Check each line of the entries below for the string "mkSession" and state how many lines have it, with no other text.

□ □ □ □

(** * The jqftu quiz-session engine of muika_bot

    A shallow embedding of [muika/modules/jqftu/Session.cpp] (the session
    registry, the per-session worker, the score board, the finish summary
    and the snapshot files) together with the properties that the
    natural-language specification states about it.

    Conventions.
    - [int64_t] chat and user ids are [Z]; the [uint32_t] point counter is a
      [Z] whose wrap-around is written out with [uint32].
    - [std::string] is [string] (a sequence of 8-bit characters).
    - [Session *] is a heap address; the heap is a [gmap] from addresses to
      session records, so that erasing the registry entry and freeing the
      object stay two different events.
    - What the file calls but does not define (the deck classes, the JSON
      library, [std::sort], the Telegram API, the file system's failures)
      enters as an interface, a section variable or a step label. *)

From Stdlib Require Import ZArith String Ascii List Sorting.Sorted Lia.
From stdpp Require Import base decidable option list sorting gmap strings pretty.

Set Warnings "-register-all".

Open Scope string_scope.
Open Scope list_scope.
Open Scope Z_scope.

(* ===================================================================== *)
(** * HTML escaping *)
(* ===================================================================== *)

(** The double quote character of the C++ literals. *)
Definition dquote : ascii := "034"%char.

Module Html.

(** The body of the [switch (c)] in [htmlspecialchars]: the text appended
    to [ret] for one input character. *)
Definition escape_char (c : ascii) : string :=
  if Ascii.eqb c "&" then "&amp;"
  else if Ascii.eqb c "<" then "&lt;"
  else if Ascii.eqb c ">" then "&gt;"
  else if Ascii.eqb c dquote then "&quot;"
  else if Ascii.eqb c "'" then "&apos;"
  else String c "".

(** [for (auto &c: str) { ... ret += ...; }] with [ret] as accumulator. *)
Fixpoint htmlspecialchars_loop (str ret : string) : string :=
  match str with
  | EmptyString => ret
  | String c rest => htmlspecialchars_loop rest (ret +:+ escape_char c)
  end.

Definition htmlspecialchars (str : string) : string :=
  htmlspecialchars_loop str "".

(** The five HTML metacharacters and the entity the specification names
    for each (a definition from the specification's words, to compare the
    code with). *)
Definition entity_of (c : ascii) : option string :=
  if Ascii.eqb c "&" then Some "&amp;"
  else if Ascii.eqb c "<" then Some "&lt;"
  else if Ascii.eqb c ">" then Some "&gt;"
  else if Ascii.eqb c dquote then Some "&quot;"
  else if Ascii.eqb c "'" then Some "&apos;"
  else None.

Definition is_meta (c : ascii) : bool :=
  match entity_of c with Some _ => true | None => false end.

(** Character-wise replacement: every metacharacter becomes its entity,
    every other character stays. *)
Fixpoint replace_entities (str : string) : string :=
  match str with
  | EmptyString => ""
  | String c rest =>
      match entity_of c with
      | Some e => e +:+ replace_entities rest
      | None => String c (replace_entities rest)
      end
  end.

(** A text without unescaped metacharacters: plain characters and whole
    entities only. *)
Inductive escaped : string -> Prop :=
| escaped_nil : escaped ""
| escaped_plain c s : is_meta c = false -> escaped s -> escaped (String c s)
| escaped_entity c e s : entity_of c = Some e -> escaped s -> escaped (e +:+ s).

End Html.

(* ===================================================================== *)
(** * Machine integers and text helpers *)
(* ===================================================================== *)

(** [uint32_t] arithmetic: the value modulo 2^32. *)
Definition uint32 (z : Z) : Z := z mod 2 ^ 32.

(** Conversion to [int64_t] (two's complement wrap-around). *)
Definition int64 (z : Z) : Z := (z + 2 ^ 63) mod 2 ^ 64 - 2 ^ 63.

Definition in_uint32 (z : Z) : Prop := 0 <= z < 2 ^ 32.
Definition in_int64 (z : Z) : Prop := - 2 ^ 63 <= z < 2 ^ 63.

(** [std::to_string] on an integer: its decimal text. *)
Definition to_string (z : Z) : string := pretty z.

(** The line feed of the C++ literals. *)
Definition nl : string := String (ascii_of_nat 10) "".

(* ===================================================================== *)
(** * Telegram messages and API calls *)
(* ===================================================================== *)

Record User := mkUser {
  id : Z;
  firstName : string;
  lastName : string;
  username : string
}.

Record Message := mkMessage {
  chat : Z;
  from : User;
  text : string;
  messageId : Z
}.

(** The calls made on [m_.getBot().getApi()], in the order they are made.
    [sendMessage] carries the arguments the file passes: chat id, text,
    the third (boolean) argument, the message replied to and the parse
    mode. *)
Inductive ApiCall :=
| sendMessage (chat_id : Z) (body : string) (flag : bool) (reply_to : Z)
    (parse_mode : string)
| sendPhoto (chat_id : Z) (url caption : string) (reply_to : Z).

(* ===================================================================== *)
(** * Scores *)
(* ===================================================================== *)

Record Score := mkScore {
  point_ : Z;
  full_name_ : string;
  username_ : string
}.

#[global] Instance Score_eq_dec : EqDecision Score.
Proof. solve_decision. Defined.

(** Modelled from the spec: the declaration of [scores_] (Session.hpp) is
    missing.  The code uses it as a map from user id to [Score] ([find],
    [emplace], [at], iteration); the specification says that it keeps
    insertion order.  It is the list of its entries in iteration order, a
    new key going to the end. *)
Definition ScoreBoard := list (Z * Score).

Fixpoint sb_find (uid : Z) (sb : ScoreBoard) : option Score :=
  match sb with
  | [] => None
  | (k, sc) :: rest => if decide (k = uid) then Some sc else sb_find uid rest
  end.

(** [scores_.emplace(uid, sc)]: no effect when the key is present. *)
Definition sb_emplace (uid : Z) (sc : Score) (sb : ScoreBoard) : ScoreBoard :=
  match sb_find uid sb with
  | Some _ => sb
  | None => sb ++ [(uid, sc)]
  end.

(** [it->second.point_++] on the entry found for [uid]. *)
Fixpoint sb_increment (uid : Z) (sb : ScoreBoard) : ScoreBoard :=
  match sb with
  | [] => []
  | (k, sc) :: rest =>
      if decide (k = uid)
      then (k, mkScore (uint32 (point_ sc + 1)) (full_name_ sc) (username_ sc)) :: rest
      else (k, sc) :: sb_increment uid rest
  end.

(* ===================================================================== *)
(** * Cards and decks *)
(* ===================================================================== *)

(** The [Card] class (Card.hpp is not part of the sources): the four
    members [Session.cpp] calls. *)
Class CardOps (Card : Type) := {
  getQuestion : Card -> string;
  getQuestionInfo : Card -> string;
  getAnswerInfo : Card -> string;
  card_answer : Card -> string -> bool
}.

(** The abstract [Deck] class with its virtual members, and the factory
    [Deck::createDeck], which is [None] when it throws. *)
Class DeckOps (Card Deck : Type) := {
  shuffle : Deck -> Deck;
  draw : Deck -> option Card * Deck;
  isFinished : Deck -> bool;
  getName : Deck -> string;
  createDeck : string -> option Deck
}.

(* ===================================================================== *)
(** * Sessions *)
(* ===================================================================== *)

(** Modelled from the spec: the in-class initialisers of Session.hpp are
    missing; the constructor in Session.cpp sets [chat_id_], [ref_count_]
    and [deck_] only.  The two durations are left open; a new session has
    no current card, is not asked to stop and has sent no message. *)
Class SessionDefaults := {
  default_timeout : Z;
  default_next_delay : Z
}.

(** The members of [Session] that Session.cpp reads and writes.  [cond_]
    is the state of the condition variable: [true] when a [notify_one]
    is pending for the waiting worker. *)
Record Session (Card Deck : Type) := mkSession {
  chat_id_ : Z;
  deck_ : Deck;
  scores_ : ScoreBoard;
  current_card_ : option Card;
  timeout_ : Z;
  next_delay_ : Z;
  should_stop_ : bool;
  last_msg_id_ : Z;
  ref_count_ : Z;
  cond_ : bool
}.

Arguments mkSession {Card Deck}.
Arguments chat_id_ {Card Deck}.
Arguments deck_ {Card Deck}.
Arguments scores_ {Card Deck}.
Arguments current_card_ {Card Deck}.
Arguments timeout_ {Card Deck}.
Arguments next_delay_ {Card Deck}.
Arguments should_stop_ {Card Deck}.
Arguments last_msg_id_ {Card Deck}.
Arguments ref_count_ {Card Deck}.
Arguments cond_ {Card Deck}.

Section SessionMethods.
Context {Card Deck : Type} `{CardOps Card} `{DeckOps Card Deck} `{SessionDefaults}.

#[local] Abbreviation Session := (Session Card Deck).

□ □ □ □

- SOLVED EXERCISE
2